Monday, April 21, 2025

WITH BLUESCAPE, CHUBB IS KIMBLE'S KING OF THE CASTLE

On my first covering Kimble’s Easter meeting in 2010 (when still badged as Vale of Aylesbury with Garth & South Berks), this splendid old line was still only the fourth oldest active pointing course of all of those in operation.

By the time I revisited it in 2019, it was the second oldest.

Another six years on, and this 113-year-old course is now the undisputed doyen of those that survive, such has been the sport’s continued retrenchment in the interim.

Nothing should be taken for granted nowadays, therefore, not when even places always previously assumed deathless such as Upton-on-Severn and Balcormo Mains resolve to the sound of pounding hooves no longer.

Nevertheless, Kimble has more in its favour than most where its continued survival is concerned – an enormous catchment area for potential racegoers from Oxford to north and west London, Buckingham to Bracknell, and all points in between; no threat to the racing line of any active or proposed building work (the new Arabella Park housing estate off the Kimblewick Road approach to the course amounts to little); a meeting executive prepared to guard the Easter Saturday racing date like treasure (much like their counterparts at the North Staffordshire and Woodland Pytchley); and a clerk of the course in former pointing rider Graham Tawell forever prepared to put in a herculean shift to guarantee a fine racing surface even in the most trying of circumstances.

And trying those circumstances had surely been in the run-up to the meeting on Easter Saturday just past, the prevailing drying conditions and (perceptibly on raceday itself) a brisk wind counteracting the best efforts of three bowsers’ worth of constant watering, and scotching hopes of producing allover good ground.

Even so, that sustained effort had removed all spite from a surface unarguably on the fast side in places, but at the same time both unequivocally safe and a credit to all concerned.
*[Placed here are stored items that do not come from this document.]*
(** * mcp-neo4j: the schema synthesizer, the parameter walk and the driver handle

    A shallow embedding of [src/neo4j-client.ts] (and of the two tool
    handlers that call it) together with the properties the specification
    states about them.

    Conventions of the embedding:
    - a JavaScript array is a [list], in index order;
    - a JavaScript object used as a dictionary is a [gmap string _] holding
      its own properties; a [Set] that is only queried with [has] is a
      [gset string]; a [Set] that is spread back into an array is the list
      of its elements in insertion order ([set_of]);
    - the object handed to [JSON.stringify] stands for the JSON text;
    - code that throws, or that talks to the driver library, lives in a
      state-and-exception monad over a [World]. *)

From Stdlib Require Import QArith Qround.
From stdpp Require Import gmap strings list fin_maps.

Local Open Scope Z_scope.

#[local] Set Warnings "-register-all".

(** ** Data model *)

(** [{ type: string, count: number }], an entry of [nodeTypes] or of
    [relationshipTypes]. *)
Record TypeCount := mkTypeCount { type : string; count : Z }.

#[global] Instance TypeCount_eq_dec : EqDecision TypeCount.
Proof. solve_decision. Defined.

(** [{ [key: string]: string[] }]. *)
Abbreviation PropertyIndex := (gmap string (list string)).

(** The object passed to [JSON.stringify]; [domains] is [None] when the
    object literal has no such key. *)
Record SchemaOutput := mkSchemaOutput {
  domains : option (list string);
  nodeTypes : list TypeCount;
  nodeProperties : PropertyIndex;
  relationshipTypes : list TypeCount;
  relationshipProperties : PropertyIndex
}.

(** The argument [domain?: string | string[]]. *)
Inductive DomainArg :=
  | DomUndefined
  | DomString (s : string)
  | DomArray (l : list string).

(** ** The static taxonomy *)

Definition DOMAIN_NODE_TYPES : gmap string (list string) := list_to_map [
  ("code", [
    "Codebase"; "Package"; "Directory"; "File"; "Module"; "Namespace"; "Class";
    "Interface"; "Enum"; "TypeAlias"; "Function"; "Method"; "Constructor";
    "Property"; "Variable"; "Parameter"; "JsxElement"; "JsxAttribute"; "Test";
    "Component"; "Dependency"; "TypeDefinition"; "ASTNodeInfo"; "InterfaceProperty";
    "VueComponent"; "ComponentTemplate"; "ComponentScript"; "ComponentStyle";
    "Prop"; "Emit"; "ReactiveState"; "Composable"; "SassVariable"; "SassMixin"; "SassModule"
  ]);
  ("mind", [
    "Hypothesis"; "Reflection"; "Insight"; "Question"; "Decision"; "Pattern";
    "Task"; "Subtask"; "Agent"; "Verification"; "Result"; "Orientation"
  ]);
  ("crypto", [
    "Layer0"; "Layer1"; "Layer2"; "Layer3"; "Token"; "InteroperabilitySolution"; "Organization";
    "Event"; "Person"; "DApp"; "Protocol"; "Validator"; "GovernanceStructure";
    "RegulatoryApproach"; "TechnicalArchitecture"; "UserDemographic";
    "L2Sequencer"; "L2Validator"; "L2DApp"; "L2Bridge"; "L2SecurityIncident"
  ]);
  ("media", [
    "Artist"; "Album"; "Song"; "Tour"; "Residency"; "Award"; "Media"; "RecordLabel";
    "Event"; "Organization"; "Product"; "Location"; "Genre"; "LyricSection";
    "Annotation"; "Theme"; "LinguisticDevice"; "Source"
  ])
].

Definition DOMAIN_RELATIONSHIP_TYPES : gmap string (list string) := list_to_map [
  ("code", [
    "IMPORTS"; "IMPORTS_FROM_PACKAGE"; "IMPORTS_TYPES"; "IMPORTS_TYPES_FROM_PACKAGE";
    "EXPORTS_LOCAL"; "EXPORTS_DEFAULT"; "REEXPORTS"; "REEXPORTS_FROM_PACKAGE";
    "REEXPORTS_ALL"; "EXTENDS"; "INTERFACE_EXTENDS"; "IMPLEMENTS"; "CALLS";
    "CONTAINS"; "HAS_METHOD"; "HAS_PARAMETER"; "HAS_PROPERTY"; "REFERENCES_TYPE";
    "REFERENCES_VARIABLE"; "DEPENDS_ON"; "IS_DECORATED_BY"; "TESTS"; "RENDERS";
    "USES_HOOK"; "AST_PARENT_CHILD"; "DEFINES_VARIABLE"; "DEFINES_FUNCTION";
    "DEFINES_INTERFACE"; "DEFINES_CLASS"; "DEFINES_TYPE_ALIAS"; "DEFINES_ENUM";
    "DEFINES_NAMESPACE"; "DEFINES_MODULE"; "DEFINES_COMPONENT"; "DEFINES_VUE_COMPONENT";
    "PROVIDES_PROPS"; "LISTENS_TO"; "USES_SLOT"; "USES_COMPOSABLE"; "IMPORTS_AUTO";
    "REGISTERS_AUTO"; "IMPORTS_SASS"; "USES_VARIABLE"; "INCLUDES_MIXIN"
  ]);
  ("mind", [
    "SUGGESTS"; "BASED_ON"; "LEADS_TO"; "ANSWERS"; "CONTRADICTS"; "REFINES";
    "IDENTIFIES"; "EVOLVES_TO"; "APPLIES_TO"; "IMPLEMENTS_DECISION"; "ADDRESSES";
    "RESOLVES"; "APPLIES"; "MODIFIES"; "TASK_DEPENDS_ON"; "TASK_BLOCKED_BY";
    "DECOMPOSES_TO"; "EXECUTED_BY"; "VERIFIED_BY"
  ]);
  ("crypto", [
    "BUILDS_ON"; "CONNECTS"; "ISSUES"; "DEVELOPS"; "SUPPORTS"; "BRIDGES"; "PARTNERS_WITH";
    "COMPETES_WITH"; "FORKED_FROM"; "INVESTED_IN"; "GOVERNS"; "INFLUENCED_BY";
    "PARTICIPATES_IN_GOVERNANCE"; "CONTRIBUTES_REVENUE_TO"; "HAS_REGULATORY_APPROACH";
    "HAS_TECHNICAL_ARCHITECTURE"; "HAS_USER_DEMOGRAPHIC"; "PROVIDES_TECHNOLOGY"; "RELATES_TO";
    "SECURES"; "L2_BRIDGES"; "HOSTS"; "AUDITS"; "UPGRADES"
  ]);
  ("media", [
    "BORN_IN"; "HAS_FAMILY_RELATIONSHIP"; "RELEASED"; "CONTAINS"; "HEADLINED";
    "SUPPORTED"; "COLLABORATED_ON"; "FEATURING"; "WROTE"; "PRODUCED";
    "SIGNED_WITH"; "RELEASED_BY"; "RECEIVED"; "ACTED_IN"; "VOICED_IN";
    "APPEARED_IN"; "JUDGED"; "HOSTED"; "PERFORMED_AT"; "INFLUENCED_BY";
    "HAS_GENRE"; "ENDORSED"; "LAUNCHED"; "FOUNDED"; "SUPPORTS";
    "AMBASSADOR_FOR"; "HELD_IN"; "MUSIC_VIDEO_FOR"; "HAS_LYRICS";
    "IS_ANNOTATED_BY"; "REFERENCES_SOURCE"; "PROVIDED_BY_USER";
    "EXPLORES_THEME"; "IDENTIFIES_THEME"; "EMPLOYS_DEVICE"; "IDENTIFIES_DEVICE"
  ])
].

(** The array literal [['code', 'mind', 'crypto', 'media']] of line 242. *)
Definition KNOWN_DOMAINS : list string := ["code"; "mind"; "crypto"; "media"].

(** ** Arrays and sets *)

(** [[...new Set(l)]]: a [Set] keeps one copy of each element, in the order
    of first insertion, and spreads in that order. *)
Definition set_add (acc : list string) (x : string) : list string :=
  if decide (x ∈ acc) then acc else acc ++ [x].

Definition set_of (l : list string) : list string := fold_left set_add l [].

(** ** Domain filtering (lines 237-340) *)

(** Lines 272-284 and 286-298: the live entries whose name the taxonomy
    lists, then one entry of count 0 for each taxonomy name the store
    does not have. *)
Definition push_missing (existing : gset string) (acc : list TypeCount) (t : string)
    : list TypeCount :=
  if decide (t ∈ existing) then acc else acc ++ [mkTypeCount t 0].

Definition complete_types (live : list TypeCount) (allTypes : list string)
    : list TypeCount :=
  let existing : gset string := list_to_set (type <$> live) in
  let complete := filter (λ nt, type nt ∈ allTypes) live in
  fold_left (push_missing existing) allTypes complete.

(** Lines 300-309 and 311-320. An array is truthy even when empty, so the
    test [if (nodeProperties[nodeType])] asks whether the key is there; no
    taxonomy name is an inherited property ([taxonomy_names_own]), so the
    key is there exactly when it is an own property. *)
Definition put_properties (props : PropertyIndex) (acc : PropertyIndex) (t : string)
    : PropertyIndex :=
  match props !! t with
  | Some ps => <[t := ps]> acc
  | None => <[t := []]> acc
  end.

Definition filter_properties (props : PropertyIndex) (allTypes : list string)
    : PropertyIndex :=
  fold_left (put_properties props) allTypes ∅.

(** Lines 255-270: the names of all the valid domains, concatenated in
    request order, then deduplicated. Only keys of [KNOWN_DOMAINS] are
    looked up, and the tables have them all. *)
Definition gather (table : gmap string (list string)) (validDomains : list string)
    : list string :=
  set_of (fold_left (λ acc d, acc ++ table !!! d) validDomains []).

(** [if (domain)]: [undefined] and the empty string are falsy, every
    array is truthy. *)
Definition truthy (domain : DomainArg) : bool :=
  match domain with
  | DomUndefined => false
  | DomString s => negb (String.eqb s "")
  | DomArray _ => true
  end.

(** [Array.isArray(domain) ? domain : [domain]] *)
Definition as_array (domain : DomainArg) : list string :=
  match domain with
  | DomUndefined => []
  | DomString s => [s]
  | DomArray l => l
  end.

Definition valid_domains (domain : DomainArg) : list string :=
  filter (λ d, d ∈ KNOWN_DOMAINS) (as_array domain).

(** Lines 237-340, the part of [getNeo4jSchema] after the four query
    results have been normalised: from the live data and the argument to
    the object that is serialised. *)
Definition synthesize (liveNodeTypes : list TypeCount) (liveNodeProperties : PropertyIndex)
    (liveRelationshipTypes : list TypeCount) (liveRelationshipProperties : PropertyIndex)
    (domain : DomainArg) : SchemaOutput :=
  let full :=
    {| domains := None;
       nodeTypes := liveNodeTypes;
       nodeProperties := liveNodeProperties;
       relationshipTypes := liveRelationshipTypes;
       relationshipProperties := liveRelationshipProperties |} in
  if truthy domain then
    let validDomains := valid_domains domain in
    if (length validDomains =? 0)%nat then full
    else
      let allDomainNodeTypes := gather DOMAIN_NODE_TYPES validDomains in
      let allDomainRelationshipTypes := gather DOMAIN_RELATIONSHIP_TYPES validDomains in
      {| domains := Some validDomains;
         nodeTypes := complete_types liveNodeTypes allDomainNodeTypes;
         nodeProperties := filter_properties liveNodeProperties allDomainNodeTypes;
         relationshipTypes := complete_types liveRelationshipTypes allDomainRelationshipTypes;
         relationshipProperties :=
           filter_properties liveRelationshipProperties allDomainRelationshipTypes |}
  else full.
Despite a respectable turnout for the pony races preceding the pointing action, there must have been worries that Tawell and team’s labours would go unrewarded when the opening veteran horse conditions race failed to attract a single runner from the entry of eleven.

As a lover of those occasional wonderful horses able to defy anno domini well beyond the norm, I naturally harboured disappointment at not having got to see 17-year-old Southfield Theatre in action. Equally naturally, however, one suspects that disappointment paled next to that of those with a fair bit more riding on the fixture not descending into the levels of ignominy suffered by Tabley or Garthorpe in recent weeks than I.

(Whether they would have found any comfort in the fact that the more high-profile Lady Dudley Cup meeting at Chaddesley Corbett would also need to void a race on its own undercard an hour later is moot).

A seven-strong turnout for the following maiden (from an entry of just nine) served as the perfect response - a vote of confidence in the racing surface, and a line-up not short of animals representing respected and longstanding owners, from the Hemmings estate to Charles Dixey to eventual winning owner Chubb Castle.

It’s only weeks shy of two decades since erstwhile permit-holder Castle last collected a race under Rules, homebred Monty Be Quick tiptoeing past hapless rivals to register a complete boilover in a Towcester maiden chase in May 2005.

There have been two successes for Castle between the flags with other homebreds (each trained by Bradley Gibbs) these past couple of months alone, however; cult pointing hero Doctor Kingsley’s niece Ask Elli recording a fitting success in late February over the Kingston Blount line that Castle himself had co-designed 44 years prior, followed by Bluescape defying her Flat pedigree in compiling an assured round of jumping under first-time winning rider Harry O’Dwyer this afternoon.

No further contest on the day matched this one for numbers, and few threatened to, but a walkover or worse was avoided in each; and that the day’s fastest time was recorded in the two-runner Restricted tells no lie about how uncharacteristically, pleasingly strongly run a race that was by the standards of most matches.

It was a proper case of no quarter asked, none given, then, and with the short-priced favourite’s successful crossing of the final fence, there came additionally a perfect opportunity for commentator and professional linguist Mike Crolla to afford himself a nice bon mot – “Elle Est Beau… elle est bon”.

Keeping a crowd with a greater share of casual, once-a-year attendees entertained and informed throughout is a job in itself, all the more so when there are comparatively few horses to have to discuss. Chapeau, therefore, to Mike, whose talents were of course already widely known and appreciated in the South Midlands Area before now (q.v. the Lord Ashton of Hyde gig at Cocklebarrow, plus Siddington and Mollington).

Hats off also to Lawney Hill, who, increasingly consummate with a microphone in hand (a legacy perhaps of those fine Racing TV performances), put in a tireless shift in explaining race conditions, penalties, allowances and recent form clearly and accessibly to all present, and doubled up as post-race interviewer.

A double on the day for the Hills, courtesy of stablemates and apparent best buddies I K Brunel (beating a revitalised Samtara) and Soldier Unknown, appealed as ample reward for such services rendered, whilst giving rise also to the slightly surreal scenario of Lawney interviewing daughter-in-law rider Izzie subsequently.